第32話 タカヒロ
ユキ。
君は…、一体何者なんだ?
もうすぐで息を引き取ろうとしているタカヒロの目が虚ろな中、それでも笑顔なタカヒロの手を包んでいるその手は100歳を超えてるはずの体には見えない肌のハリ。
いつまでも変わらない肌の白さと透明感。
老いていくはずのその体はなぜ老いないんだ…?
タカ「…も、…でね。」
タカヒロが掠れた声で何かを言う。
ユキ「もう一回言ってくれる?聞き取れなかった。」
ユキが優しい声でタカヒロに囁く。
タカヒロは少し申し訳なさそうに苦笑いして、ゆっくりと深呼吸をして話し始めた。
タカ「2人は…、どんなに年月が経っても変わらないね。きっと僕と同じような体ではないって思っていたけど予想以上だよ。
僕が出会った時は2人とも僕より大人っぽい気がしたのに、たくさん一緒に過ごしてたら僕が追い抜いちゃったよ。」
そう話してくれるタカヒロの手を俺も握る。
タカ「あーぁ、こんなに長く生きても2人とまだまだ一緒にいたいって思っちゃう。あの時は友達も恋人も家族も一生要らないって思ってたのにさ。
2人と友達になって、ヒカルと出会って、家族になって、こんな楽しいと思える人生が歩めるなんて思いもしなかった。全部…、全部ユキと久寿と出会えたおかげ。
…出会ってくれて、ありがとう。」
久寿「…どうした。まだ生きてもいいぞ。俺たちはまだ生きるから。」
俺はぎゅっと締め付けられている声帯を無理矢理使う。
タカ「そうしたいんだけど、難しいっぽい。」
タカヒロはエヘヘと弱く笑う。
それを見たユキがタカヒロの手を握っていた手をぎゅっと強める。
タカ「ずっと側にいてくれてありがとう。2人とも元気でね。」
そう言って、タカヒロはまた眠りについた。
次の日からずっと目を覚まさず、ただ息を細々としているだけ。
タカヒロは『死ぬならこの家で』が少し前からの口癖だった。
箸が上手く持てなくなって、体をあげるのも自力では難しくなっても笑顔を絶やす事はしなかった。
俺が見てきた患者はまだ死にたくないと死を受け入れられない人ばかりで、タカヒロのように延命治療を受けなくなった人は俺の知ってる限り誰もいなかった。

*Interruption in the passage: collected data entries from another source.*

(* include/lazily/msgpack.hpp:228-266, MsgUnpacker::read_i64 *)
Definition read_i64 : Reader Z :=
  b ← read_u8;
  if b <=? 127 then mret b
  else if 224 <=? b then mret (signed 8 b)
  else if b =? 204 then read_u8
  else if b =? 205 then read_u16
  else if b =? 206 then read_u32
  else if b =? 207 then
    (raw ← read_u64;
     if i64_max <? raw then throw "msgpack: uint64 value is outside the range this decoder represents exactly"
     else mret raw)
  else if b =? 208 then (v ← read_u8; mret (signed 8 v))
  else if b =? 209 then (v ← read_u16; mret (signed 16 v))
  else if b =? 210 then (v ← read_u32; mret (signed 32 v))
  else if b =? 211 then (v ← read_u64; mret (signed 64 v))
  else throw "msgpack: expected int".

(* include/lazily/msgpack.hpp:268-287, MsgUnpacker::read_str *)
Definition read_str : Reader (list Z) :=
  b ← read_u8;
  n ← (if Z.land b 224 =? 160 then mret (Z.land b 31)
       else if b =? 217 then read_u8 else if b =? 218 then read_u16 else if b =? 219 then read_u32
       else throw "msgpack: expected str");
  take_bytes n.

(** A view of the same bytes. *)
(* include/lazily/msgpack.hpp:294-313, MsgUnpacker::read_str_view *)
Definition read_str_view : Reader (list Z) := read_str.

(* include/lazily/msgpack.hpp:315-332, MsgUnpacker::read_bin *)
Definition read_bin : Reader (list Z) :=
  b ← read_u8;
  n ← (if b =? 196 then read_u8 else if b =? 197 then read_u16 else if b =? 198 then read_u32
       else throw "msgpack: expected bin");
  take_bytes n.

(* include/lazily/msgpack.hpp:334-341, MsgUnpacker::read_array_header *)
Definition read_array_header : Reader Z :=
  b ← read_u8;
  if Z.land b 240 =? 144 then mret (Z.land b 15) else if b =? 220 then read_u16 else if b =? 221 then read_u32
  else throw "msgpack: expected array".
(* include/lazily/msgpack.hpp:342-349, MsgUnpacker::read_map_header *)
Definition read_map_header : Reader Z :=
  b ← read_u8;
  if Z.land b 240 =? 128 then mret (Z.land b 15) else if b =? 222 then read_u16 else if b =? 223 then read_u32
  else throw "msgpack: expected map".

(** One level of recursion per nesting; the loops take as many turns as the
    header says, and each consumes a byte or throws. *)
(* include/lazily/msgpack.hpp:352-386, MsgUnpacker::skip *)
Fixpoint skip (fuel : nat) : Reader () :=
  match fuel with
  | O => out_of_fuel
  | S fuel =>
      k ← peek_kind;
      match k with
      | KNil => expect_nil
      | KBool => read_bool;; mret ()
      | KInt => read_i64;; mret ()
      | KStr => read_str;; mret ()
      | KBin => read_bin;; mret ()
      | KArray => n ← read_array_header; repeat_reader (Z.to_nat n) (skip fuel);; mret ()
      | KMap => n ← read_map_header; repeat_reader (Z.to_nat n) (skip fuel;; skip fuel);; mret ()
      | _ => throw "msgpack: cannot skip unsupported value"
      end
  end.

(** ** Documents *)
Section bridge.
  Context {D : Type}.

(** [None] is the exception for a double. *)
(* include/lazily/msgpack_codec.hpp:57-91, msgpack_pack_json *)
Fixpoint msgpack_pack_json (v : JsonValue D) : option (list Z) :=
  match v with
  | JNull => Some pack_nil
  | JBool b => Some (pack_boolean b)
  | JInt z => Some (pack_i64 z)
  | JDouble _ => None
  | JString s => Some (pack_str s)
  | JArray l =>
      body ← foldr (λ v body, bs ← msgpack_pack_json v; body ← body; Some (bs ++ body)) (Some []) l;
      Some (pack_array_header (Z.of_nat (length l) mod two32) ++ body)
  | JObject l =>
      body ← foldr (λ '(k, v) body, bs ← msgpack_pack_json v; body ← body; Some (pack_str k ++ bs ++ body)) (Some []) l;
      Some (pack_map_header (Z.of_nat (length l) mod two32) ++ body)
  end.

(* include/lazily/msgpack_codec.hpp:93-134, msgpack_unpack_json *)
Fixpoint msgpack_unpack_json (fuel : nat) : Reader (JsonValue D) :=
  match fuel with
  | O => out_of_fuel
  | S fuel =>
      k ← peek_kind;
      match k with
      | KNil => expect_nil;; mret JNull
      | KBool => b ← read_bool; mret (JBool b)
      | KInt => z ← read_i64; mret (JInt z)
      | KStr => s ← read_str; mret (JString s)
      | KBin => throw "msgpack codec: byte payloads are arrays of integers on this wire, not msgpack `bin`"
      | KArray =>
          n ← read_array_header;
          l ← repeat_reader (Z.to_nat n) (msgpack_unpack_json fuel); mret (JArray l)
      | KMap =>
          n ← read_map_header;
          l ← repeat_reader (Z.to_nat n)
            (k ← peek_kind;
             if decide (k = KStr) then (key ← read_str; v ← msgpack_unpack_json fuel; mret (key, v))
             else throw "msgpack codec: named-field maps require string keys");
          mret (JObject l)
      | _ => throw "msgpack codec: unsupported MessagePack value in frame"
      end
  end.

(* include/lazily/msgpack_codec.hpp:142-147, msgpack_to_json *)
Definition msgpack_to_json (data : list Z) : fault + JsonValue D :=
  match msgpack_unpack_json (S (length data)) data with
  | inl e => inl e
  | inr (value, rest) => if eof rest then inr value else inl (Fail "msgpack codec: trailing bytes after frame")
  end.

End bridge.

(** ** Words *)

Lemma low_byte v : Z.land v 255 = v mod 2 ^ 8.
Proof. change 255 with (Z.ones 8). apply Z.land_ones. lia. Qed.

Lemma read_u8_push v : reads read_u8 (push_u8 v) (v mod 256).
Proof. intros rest. simpl. by rewrite low_byte. Qed.

Lemma read_u16_push v : reads read_u16 (push_u16 v) (v mod 65536).
Proof.
  intros rest. simpl. do 2 f_equal. rewrite (low_byte (Z.shiftr v 8)). pose proof (word_step_high v 8 0 ltac:(lia) ltac:(lia)) as E.
  by rewrite Z.shiftr_0_r in E.
Qed.

Lemma read_u32_push v : reads read_u32 (push_u32 v) (v mod 4294967296).
Proof.
  intros rest. cbn [push_u32 fmap list_fmap app read_u32]. do 2 f_equal. rewrite Z.shiftr_0_r, (low_byte v).
  rewrite (Z.lor_comm _ (v mod 2 ^ 8)), (Z.lor_comm (Z.lor (Z.shiftl _ 24) _)), Z.lor_assoc, (word_step v 8) by lia.
  change (8 + 8) with 16. rewrite (Z.lor_comm (Z.shiftl _ 24)), Z.lor_assoc, (word_step v 16) by lia.
  change (16 + 8) with 24. by rewrite (word_step v 24) by lia.
Qed.

Lemma read_u64_push v : reads read_u64 (push_u64 v) (u64 v).
Proof.
  intros rest. unfold read_u64. rewrite (bind_inr _ _ _ (push_u64 v) rest).
  2: { unfold take_bytes. rewrite length_app. change (length (push_u64 v)) with 8%nat. destruct (Z.ltb_spec (Z.of_nat (8 + length rest)) 8); [lia|].
       change (Z.to_nat 8) with (length (push_u64 v)). by rewrite take_app_length, drop_app_length. }
  unfold mret, reader_ret. do 2 f_equal.
  assert (Hstep : ∀ k s k' s', 0 ≤ k ≤ 56 → 0 ≤ s → k' = k + 8 → s' = s + 8 →
    Z.lor (u64 (Z.shiftl (Z.shiftr v s' mod 2 ^ k) 8)) (Z.land (Z.shiftr v s) 255) = Z.shiftr v s mod 2 ^ k').
  { intros k s ? ? Hk Hs -> ->. rewrite <- word_step_high by lia. f_equal. apply Z.mod_small. rewrite Z.shiftl_mul_pow2 by lia.
    pose proof (Z.mod_pos_bound (Z.shiftr v (s + 8)) (2 ^ k) ltac:(apply Z.pow_pos_nonneg; lia)).
    assert (2 ^ k ≤ 2 ^ 56) by (apply Z.pow_le_mono_r; lia). change (2 ^ 56) with 72057594037927936 in *. unfold two64. lia. }
  cbn [push_u64 fmap list_fmap foldl]. change (u64 (Z.shiftl 0 8)) with 0. rewrite Z.lor_0_l, (low_byte (Z.shiftr v 56)).
  rewrite (Hstep 8 48 16 56), (Hstep 16 40 24 48), (Hstep 24 32 32 40), (Hstep 32 24 40 32), (Hstep 40 16 48 24),
    (Hstep 48 8 56 16), (Hstep 56 0 64 8) by lia.
  by rewrite Z.shiftr_0_r.
Qed.

(** ** What is packed is read back *)

Lemma read_u8_cons b rest : read_u8 (b :: rest) = inr (b, rest).
Proof. done. Qed.

Lemma reads_cons {A} (f : Z → Reader A) b bs a : reads (f b) bs a → reads (b ← read_u8; f b) (b :: bs) a.
Proof. intros Hf. apply (reads_bind read_u8 f [b] bs b a); [done|done]. Qed.

Lemma signed_read w v (m : Reader Z) bs : 0 < w → - 2 ^ (w - 1) ≤ v < 2 ^ (w - 1) →
  reads m bs (v mod 2 ^ w) → reads (x ← m; mret (signed w x)) bs v.
Proof.
  intros Hw Hv Hm rest. rewrite (bind_inr _ _ _ _ _ (Hm rest)). unfold mret, reader_ret. do 2 f_equal. unfold signed.
  assert (E : 2 ^ w = 2 * 2 ^ (w - 1)) by (rewrite <- Z.pow_succ_r by lia; f_equal; lia).
  destruct (Z_lt_le_dec v 0).
  - assert (Em : v mod 2 ^ w = v + 2 ^ w) by (rewrite <- (Z.mod_small (v + 2 ^ w) (2 ^ w)) by lia; by rewrite Z.add_mod, Z.mod_same, Z.add_0_r, Z.mod_mod by lia).
    rewrite Em. destruct (Z.ltb_spec (v + 2 ^ w) (2 ^ (w - 1))); lia.
  - rewrite Z.mod_small by lia. destruct (Z.ltb_spec v (2 ^ (w - 1))); lia.
Qed.

Lemma u64_mod v w : 0 ≤ w ≤ 64 → u64 v mod 2 ^ w = v mod 2 ^ w.
Proof.
  intros Hw. unfold u64. replace two64 with (2 ^ w * 2 ^ (64 - w)) by (rewrite <- Z.pow_add_r by lia; by replace (w + (64 - w)) with 64 by lia).
  rewrite Z.rem_mul_r by (try apply Z.pow_nonzero; try apply Z.pow_pos_nonneg; lia).
  rewrite (Z.mul_comm (2 ^ w)), Z.mod_add by (apply Z.pow_nonzero; lia). apply Z.mod_mod. apply Z.pow_nonzero; lia.
Qed.

Lemma i64_reads v : is_i64 v → reads read_i64 (pack_i64 v) v.
Proof.
  unfold is_i64, i64_min, i64_max. intros Hv. unfold pack_i64.
  destruct (Z.leb_spec 0 v) as [Hpos|Hneg].
  - assert (Eu : u64 v = v) by (apply u64_small; unfold is_u64, two64; lia). rewrite Eu.
    repeat match goal with |- context [if ?a <=? ?b then _ else _] => destruct (Z.leb_spec a b) end.
    + intros rest. cbn [app]. unfold read_i64. rewrite (bind_inr _ _ _ _ _ (read_u8_cons v rest)). by destruct (Z.leb_spec v 127); [|lia].
    + apply reads_cons. cbn. pose proof (read_u8_push v) as E. by rewrite Z.mod_small in E by lia.
    + apply reads_cons. cbn. pose proof (read_u16_push v) as E. by rewrite Z.mod_small in E by lia.
    + apply reads_cons. cbn. pose proof (read_u32_push v) as E. by rewrite Z.mod_small in E by lia.
    + apply reads_cons. cbn -[read_u64 push_u64]. intros rest. pose proof (read_u64_push v rest) as E. rewrite Eu in E.
      rewrite (bind_inr _ _ _ _ _ E). unfold i64_max. by destruct (Z.ltb_spec 9223372036854775807 v); [lia|].
  - repeat match goal with |- context [if ?a <=? ?b then _ else _] => destruct (Z.leb_spec a b) end.
    + rewrite low_byte, u64_mod by lia. assert (Em : v mod 2 ^ 8 = v + 256).
      { rewrite <- (Z.mod_small (v + 256) (2 ^ 8)) by lia. change 256 with (1 * 2 ^ 8). by rewrite Z.mod_add. }
      rewrite Em. intros rest. cbn [app]. unfold read_i64. rewrite (bind_inr _ _ _ _ _ (read_u8_cons (v + 256) rest)).
      destruct (Z.leb_spec (v + 256) 127); [lia|]. destruct (Z.leb_spec 224 (v + 256)); [|lia]. unfold signed, mret, reader_ret.
      change (2 ^ (8 - 1)) with 128. destruct (Z.ltb_spec (v + 256) 128); [lia|]. do 2 f_equal. lia.
    + apply reads_cons. cbn [Z.leb Z.compare Z.eqb Pos.eqb Pos.compare Pos.compare_cont]. apply signed_read; [lia|lia|].
      rewrite low_byte, u64_mod by lia. pose proof (read_u8_push (v mod 2 ^ 8)) as E. by rewrite Z.mod_mod in E.
    + apply reads_cons. cbn [Z.leb Z.compare Z.eqb Pos.eqb Pos.compare Pos.compare_cont]. apply signed_read; [lia|lia|].
      change 65535 with (Z.ones 16). rewrite Z.land_ones, u64_mod by lia. pose proof (read_u16_push (v mod 2 ^ 16)) as E. by rewrite Z.mod_mod in E.
    + apply reads_cons. cbn [Z.leb Z.compare Z.eqb Pos.eqb Pos.compare Pos.compare_cont]. apply signed_read; [lia|lia|].
      change 4294967295 with (Z.ones 32). rewrite Z.land_ones, u64_mod by lia. pose proof (read_u32_push (v mod 2 ^ 32)) as E. by rewrite Z.mod_mod in E.
    + apply reads_cons. cbn [Z.leb Z.compare Z.eqb Pos.eqb Pos.compare Pos.compare_cont]. apply signed_read; [lia|lia|].
      replace (v mod 2 ^ 64) with (u64 (u64 v)); [apply read_u64_push|]. unfold u64. by rewrite Z.mod_mod.
Qed.

(** A fact about every byte of a range, by computation. *)
Lemma for_range (f : Z → bool) a n : forallb f (seqZ a n) = true → ∀ z, a ≤ z < a + n → f z = true.
Proof. intros Hf z Hz. rewrite List.forallb_forall in Hf. apply Hf, list_elem_of_In, elem_of_seqZ. lia. Qed.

どんなに命を繋ごうとしてもその時間、大切に思ってる人と過ごす時間が無くなってしまうくらいなら僕は遠慮しとくよと言った時もタカヒロは笑っていた。
今寝ている時だってタカヒロは笑顔で気持ちよさそうに寝ている。
ユキ「…脈が弱くなってる。」
ユキがタカヒロの手首を触りながら教えてくれる。
久寿「そろそろか…。」
俺はシワシワのタカヒロの手を握る。
久寿「俺はタカヒロに出会ったあの夜、実は嫉妬していた。俺の居場所が取られるんじゃないかって。
でもタカヒロは男も女も分け隔てなく1人の“人間”として俺とユキに接してくれた。それがとても嬉しかったんだ。最期の最後にしか言えなくてごめん。
タカヒロ、今まで出会った人間で最高の友人だ。出会ってくれてありがとう。」
俺がタカヒロの手を少し強く握ると、タカヒロが弱く握り返してくれた。
ユキ「タカヒロ。あの夜、あの店に来てくれてありがとう。タカヒロがあの店に来てくれなかったら、きっと久寿も、咲さんも、アコも、今私の側にいてくれなかったと思う。
今までたくさん迷惑かけたのに側にいてくれてありがとう。タカヒロのおかげで人と関わるのが怖くなくなったんだよ。あの夜、出会ってくれてありがとう。ずっと好きだよ。」
ユキがタカヒロの手を握り、おでこにつける。
するとその手がゆっくり開き、優しく頭を撫でた。
タカヒロの顔を見ると、薄っすらと目を開けて涙を一粒こぼしていた。
タカ「ユキさん、久寿さん…、2人とも今までありがとうね。大好き。」
と言って、タカヒロは微笑んだ後、静かに目を瞑り心音が止まった。
タカヒロ。
たくさんの繋がりを作ってくれてありがとう。
俺の人生でこんなに濃い時間を過ごせたのは初めてだ。
また生まれ変わってこの世に生まれてきた時、俺がまだ生きていたら友人になってくれ。
死んでもお前の側にいるだけでこんなに心が温かいのは、きっと本当の友人と思える存在になってくれたからだろう。
だから今度会えたら、いっぱいの感謝を今以上に伝えたい。
ありがとう、タカヒロ。また会おうな。